Notre but n’est pas d’excuser ou de défendre, mais de replacer les faits dans leurs contextes pour ne pas commettre d’anachronismes. Merle agit exactement de la même manière et cela nous a beaucoup plu. Pas de morale, pas de jugement jetés à l’emporte-pièce : Merle ne blâme ni ne condamne Rudolf Lang. Il décrit sobrement le parcours d’un Allemand vivant sous la République de Weimar… qui aura des responsabilités écrasantes au cours de la Deuxième Guerre mondiale.

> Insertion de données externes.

(* ===== verification/MetricsServer.v ===== *)
(** * The metrics server ([src/obs/metrics.cc], [MetricsHttpServer])

    A blocking loop that serves one connection at a time.  The system calls are a
    parameter, class [ServerSys], with the promises of the manual pages the theorems use in
    [ServerLaws].  The answer to a request is [Obs.respond_parts]. *)

From stdpp Require Import base numbers list option gmap strings.
From S2P Require Import Prelude Json Net Obs.

Open Scope Z_scope.

(** ** System calls *)

(** The two branches of the conditional compilation make the same calls under two names
    and differ in two places: the Windows one starts Winsock first, [srv_startup] (the
    identity on POSIX), and compares a socket with [INVALID_SOCKET] where the other asks
    for a negative descriptor, [srv_bad].  [select] watches the server's descriptor for one
    second; the results of [setsockopt], [inet_pton], [listen], [send] and [close] are not
    read. *)
Class ServerSys (S : Type) := {
  srv_startup : S -> S;
  srv_bad : Z -> bool;
  srv_socket : S -> S * Z;
  srv_reuseaddr : S -> Z -> S;
  srv_bind : S -> Z -> list Z -> Z -> S * Z;
  srv_listen : S -> Z -> S;
  srv_select : S -> Z -> S * Z;
  srv_accept : S -> Z -> S * Z;
  srv_recv : S -> Z -> nat -> S * Z * list Z;
  srv_send : S -> Z -> list Z -> S;
  srv_close : S -> Z -> S }.

(** The open descriptors, and everything sent so far, by descriptor. *)
Class ServerLaws (S : Type) `{ServerSys S} := {
  opened : S -> gset Z;
  sent : S -> list (Z * list Z);
  startup_frame k : opened (srv_startup k) = opened k /\ sent (srv_startup k) = sent k;
  socket_opens k : let '(k', fd) := srv_socket k in
    sent k' = sent k /\
    if srv_bad fd then opened k' = opened k else (fd ∉ opened k) /\ opened k' = {[ fd ]} ∪ opened k;
  reuse_frame k fd : opened (srv_reuseaddr k fd) = opened k /\ sent (srv_reuseaddr k fd) = sent k;
  bind_frame k fd h p : opened (srv_bind k fd h p).1 = opened k /\ sent (srv_bind k fd h p).1 = sent k;
  listen_frame k fd : opened (srv_listen k fd) = opened k /\ sent (srv_listen k fd) = sent k;
  select_frame k fd : opened (srv_select k fd).1 = opened k /\ sent (srv_select k fd).1 = sent k;
  accept_opens k fd : let '(k', cli) := srv_accept k fd in
    sent k' = sent k /\
    if srv_bad cli then opened k' = opened k else (cli ∉ opened k) /\ opened k' = {[ cli ]} ∪ opened k;
  recv_frame k fd cap : opened (srv_recv k fd cap).1.1 = opened k /\ sent (srv_recv k fd cap).1.1 = sent k;
  (** Some prefix is taken. *)
  send_takes k fd d : opened (srv_send k fd d) = opened k /\
    exists m, sent (srv_send k fd d) = sent k ++ [(fd, take m d)];
  close_closes k fd : opened (srv_close k fd) = opened k ∖ {[ fd ]} /\ sent (srv_close k fd) = sent k }.

(** ** The server *)

Record MetricsHttpServer := mkServer { host_ : list Z; port_ : Z; running_ : bool }.

(** A null host is the loopback address. *)
Definition MetricsHttpServer_new (host : option (list Z)) (port : Z) : MetricsHttpServer :=
  mkServer (default (str "127.0.0.1") host) port false.

Definition set_running (s : MetricsHttpServer) (b : bool) : MetricsHttpServer := mkServer (host_ s) (port_ s) b.

(** The result, and whether the thread of [run] starts. *)
Definition start (s : MetricsHttpServer) : MetricsHttpServer * bool :=
  if running_ s then (s, false) else (set_running s true, true).
Definition stop (s : MetricsHttpServer) : MetricsHttpServer := set_running s false.

Section Server.
Context {S J : Type} `{ServerSys S, Json J}.
Context (order : gmap string Z -> list (string * Z)).

(** The body of the loop, with the registry as it is when the answer is made. *)
Definition serve_turn (srv : Z) (registry : option MetricsRegistry) (k : S) : S :=
  let '(k, r) := srv_select k srv in
  if r <=? 0 then k
  else
    let '(k, cli) := srv_accept k srv in
    if srv_bad cli then k
    else
      let '(k, n, buf) := srv_recv k cli 1024 in
      if n <=? 0 then srv_close k cli
      else
        let '(hdr, body) := respond_parts (J := J) order registry (take (Z.to_nat n) buf) in
        let k := srv_send k cli hdr in
        let k := match body with [] => k | _ => srv_send k cli body end in
        srv_close k cli.

(** [turns] are the turns at whose start [running_] is set, with the registry of each. *)
Definition run (s : MetricsHttpServer) (turns : list (option MetricsRegistry)) (k : S) : MetricsHttpServer * S :=
  let '(k, srv) := srv_socket (srv_startup k) in
  if srv_bad srv then (set_running s false, k)
  else
    let k := srv_reuseaddr k srv in
    let '(k, b) := srv_bind k srv (host_ s) (port_ s) in
    if negb (b =? 0) then (set_running s false, srv_close k srv)
    else
      let k := srv_listen k srv in
      let k := fold_left (fun k reg => serve_turn srv reg k) turns k in
      (s, srv_close k srv).

End Server.

(** ** Theorems *)

Section Laws.
Context {S J : Type} `{ServerLaws S, Json J}.
Context (order : gmap string Z -> list (string * Z)).

(** An exchange: nothing, or the header and the body of the answer to one request, each
    as far as the connection takes it. *)
Inductive exchange (registry : option MetricsRegistry) : list (Z * list Z) -> Prop :=
  | ex_none : exchange registry []
  | ex_answer cli req hdr body m m' :
      respond_parts (J := J) order registry req = (hdr, body) ->
      exchange registry ((cli, take m hdr) :: match body with [] => [] | _ => [(cli, take m' body)] end).

Lemma add_remove (X : gset Z) x : x ∉ X -> ({[ x ]} ∪ X) ∖ {[ x ]} = X.
Proof. intros. set_solver. Qed.

Lemma serve_turn_spec srv registry (k : S) :
  opened (serve_turn (J := J) order srv registry k) = opened k /\
  exists l, exchange registry l /\ sent (serve_turn (J := J) order srv registry k) = sent k ++ l.
Proof.
  assert (forall k1 : S, opened k1 = opened k -> sent k1 = sent k ->
    opened k1 = opened k /\ exists l, exchange registry l /\ sent k1 = sent k ++ l) as Hnone.
  { intros k1 Ho Hs. split; [done|]. exists []. split; [constructor|]. by rewrite app_nil_r. }
  unfold serve_turn. pose proof (select_frame k srv) as [Ho Hs]. destruct (srv_select k srv) as [k1 r]. cbn in Ho, Hs.
  destruct (r <=? 0); [by apply Hnone|].
  pose proof (accept_opens k1 srv) as Ha. destruct (srv_accept k1 srv) as [k2 cli]. destruct Ha as [Hs2 Ho2].
  destruct (srv_bad cli); [apply Hnone; congruence|]. destruct Ho2 as [Hnew Ho2].
  pose proof (recv_frame k2 cli 1024) as [Ho3 Hs3]. destruct (srv_recv k2 cli 1024) as [[k3 n] buf]. cbn in Ho3, Hs3.
  assert (forall k4 : S, opened k4 = opened k3 -> opened (srv_close k4 cli) = opened k) as Hclose.
  { intros k4 E. rewrite (proj1 (close_closes k4 cli)), E, Ho3, Ho2, add_remove by done. done. }
  destruct (n <=? 0).
  { apply Hnone; [by apply Hclose|]. rewrite (proj2 (close_closes k3 cli)). congruence. }
  destruct (respond_parts order registry _) as [hdr body] eqn:E.
  destruct (send_takes k3 cli hdr) as [Ho4 (m & Hs4)]. set (k4 := srv_send k3 cli hdr) in *. clearbody k4.
  destruct body as [|b body].
  - split; [by apply Hclose|]. exists [(cli, take m hdr)]. split; [by eapply (ex_answer registry cli _ hdr [] m 0%nat)|].
    rewrite (proj2 (close_closes k4 cli)), Hs4. congruence.
  - destruct (send_takes k4 cli (b :: body)) as [Ho5 (m' & Hs5)].
    set (k5 := srv_send k4 cli (b :: body)) in *. clearbody k5. split; [apply Hclose; congruence|].
    exists [(cli, take m hdr); (cli, take m' (b :: body))].
    split; [by eapply (ex_answer registry cli _ hdr (b :: body) m m')|].
    rewrite (proj2 (close_closes k5 cli)), Hs5, Hs4, <- app_assoc. cbn. congruence.
Qed.

Lemma serve_turns_spec srv turns (k : S) :
  let k' := fold_left (fun k reg => serve_turn (J := J) order srv reg k) turns k in
  opened k' = opened k /\ exists ls, Forall2 exchange turns ls /\ sent k' = sent k ++ concat ls.
Proof.
  revert k. induction turns as [|reg turns IH]; intros k; cbn [fold_left].
  - split; [done|]. exists []. split; [constructor|]. by rewrite app_nil_r.
  - destruct (serve_turn_spec srv reg k) as [Ho (l & Hl & Hs)]. destruct (IH (serve_turn (J := J) order srv reg k)) as [Ho' (ls & Hls & Hs')].
    split; [congruence|]. exists (l :: ls). split; [by constructor|]. rewrite Hs', Hs, <- app_assoc. done.
Qed.

(** The server leaves no descriptor open, whatever fails, and sends only answers: in each
    turn nothing, or the header and body for one request and the registry of that turn,
    to the connection it accepted.  When the socket or the bind fails it marks itself
    stopped. *)
Theorem server_answers s turns (k : S) :
  let '(s', k') := run (J := J) order s turns k in
  opened k' = opened k /\
  ((running_ s' = false /\ sent k' = sent k) \/
   (s' = s /\ exists ls, Forall2 exchange turns ls /\ sent k' = sent k ++ concat ls)).
Proof.
  unfold run. destruct (startup_frame k) as [Hz Hzs]. pose proof (socket_opens (srv_startup k)) as Ha.
  destruct (srv_socket (srv_startup k)) as [k1 srv]. destruct Ha as [Hs Ho].
  destruct (srv_bad srv); [split; [congruence|left; split; [done|congruence]]|]. destruct Ho as [Hnew Ho].
  destruct (reuse_frame k1 srv) as [Ho2 Hs2]. set (k2 := srv_reuseaddr k1 srv) in *. clearbody k2.
  destruct (bind_frame k2 srv (host_ s) (port_ s)) as [Ho3 Hs3].
  destruct (srv_bind k2 srv (host_ s) (port_ s)) as [k3 b]. cbn in Ho3, Hs3.
  assert (forall k4 : S, opened k4 = opened k3 -> opened (srv_close k4 srv) = opened k) as Hclose.
  { intros k4 E. rewrite (proj1 (close_closes k4 srv)), E, Ho3, Ho2, Ho, add_remove by done. done. }
  destruct (negb (b =? 0)).
  - split; [by apply Hclose|]. left. split; [done|]. rewrite (proj2 (close_closes k3 srv)). congruence.
  - destruct (listen_frame k3 srv) as [Ho4 Hs4]. set (k4 := srv_listen k3 srv) in *. clearbody k4.
    destruct (serve_turns_spec srv turns k4) as [Ho5 (ls & Hls & Hs5)].
    split; [apply Hclose; congruence|]. right. split; [done|]. exists ls. split; [done|].
    rewrite (proj2 (close_closes _ srv)), Hs5. congruence.
Qed.

End Laws.

(** ** A simulated system *)

(** Clients connect one after the other, each with what its first read gives. *)
Record SimServer := mkSim { sim_open : gset Z; sim_sent : list (Z * list Z); sim_next : Z; sim_clients : list (list Z) }.

Definition sim_put (k : SimServer) (o : gset Z) (l : list (Z * list Z)) : SimServer :=
  mkSim o l (sim_next k) (sim_clients k).

(** A new descriptor, when the next number is free. *)
Definition sim_new (k : SimServer) : SimServer * Z :=
  let fd := sim_next k in
  if (fd <? 0) || bool_decide (fd ∈ sim_open k) then (k, -1)
  else (mkSim ({[ fd ]} ∪ sim_open k) (sim_sent k) (fd + 1) (sim_clients k), fd).

(** Of either branch; starting Winsock changes nothing here. *)
#[local] Instance sim_server (win : bool) : ServerSys SimServer := {|
  srv_startup k := k;
  srv_bad fd := if win then fd =? -1 else fd <? 0;
  srv_socket := sim_new;
  srv_reuseaddr k _ := k;
  srv_bind k _ _ _ := (k, 0);
  srv_listen k _ := k;
  srv_select k _ := (k, match sim_clients k with [] => 0 | _ => 1 end);
  srv_accept k _ := sim_new k;
  srv_recv k _ cap :=
    match sim_clients k with
    | [] => (k, -1, [])
    | r :: rs => (mkSim (sim_open k) (sim_sent k) (sim_next k) rs, zlen (take cap r), take cap r)
    end;
  srv_send k fd d := sim_put k (sim_open k) (sim_sent k ++ [(fd, d)]);
  srv_close k fd := sim_put k (sim_open k ∖ {[ fd ]}) (sim_sent k) |}.

Lemma sim_new_spec (win : bool) k :
  let '(k', fd) := sim_new k in
  sim_sent k' = sim_sent k /\
  if (if win then fd =? -1 else fd <? 0) then sim_open k' = sim_open k
  else (fd ∉ sim_open k) /\ sim_open k' = {[ fd ]} ∪ sim_open k.
Proof.
  unfold sim_new. destruct (Z.ltb_spec (sim_next k) 0); cbn [orb]; [by destruct win|].
  case_bool_decide; [by destruct win|]. rewrite (proj2 (Z.ltb_ge _ _)), (proj2 (Z.eqb_neq _ _)) by lia. by destruct win.
Qed.

#[local] Instance sim_server_laws win : ServerLaws (H := sim_server win) SimServer.
Proof.
  refine (Build_ServerLaws SimServer (sim_server win) sim_open sim_sent _ _ _ _ _ _ _ _ _ _).
  - done.
  - exact (sim_new_spec win).
  - done.
  - done.
  - done.
  - done.
  - intros k fd. exact (sim_new_spec win k).
  - intros k fd cap. cbn. by destruct (sim_clients k).
  - intros k fd d. cbn. split; [done|]. exists (length d). by rewrite take_ge.
  - done.
Defined.

Import Concrete.

(** Two clients: one asks for the metrics, one for something else. *)
Example server_two_clients win :
  let m := increment MetricsRegistry_init "device.hits" 3 in
  let k := mkSim ∅ [] 0 [str "GET /metrics HTTP/1.1"; str "GET /x HTTP/1.1"] in
  let k' := (run (J := Jv) (H := sim_server win) (map_to_list) (MetricsHttpServer_new None 9108) [Some m; Some m; Some m] k).2 in
  map (fun p => take 12 p.2) (sim_sent k') !! 0%nat = Some (str "HTTP/1.1 200") /\
  map (fun p => take 12 p.2) (drop 2 (sim_sent k')) = [str "HTTP/1.1 404"; str "not found"] /\ sim_open k' = ∅.
Proof. destruct win; vm_compute; repeat split; reflexivity. Qed.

Dans les périodes troublées, difficiles, les gens peuvent vraiment agir en dépit du bon sens des jours normaux, en dehors de toute logique et donc en oubliant le Bien. Il est particulier, pour ne pas dire plus, de diriger Auschwitz et de loger à quelques centaines de mètres dans un grand confort avec sa famille. Après une journée de travail forcément peu commune, il faut imaginer le chef de camp rentrer chez lui, embrasser sa femme et ses enfants, et participer au dîner comme si de rien n’était, alors que « la mort est son métier »…
C’est cette histoire dramatique et terrible que Merle conte avec une indéniable maîtrise.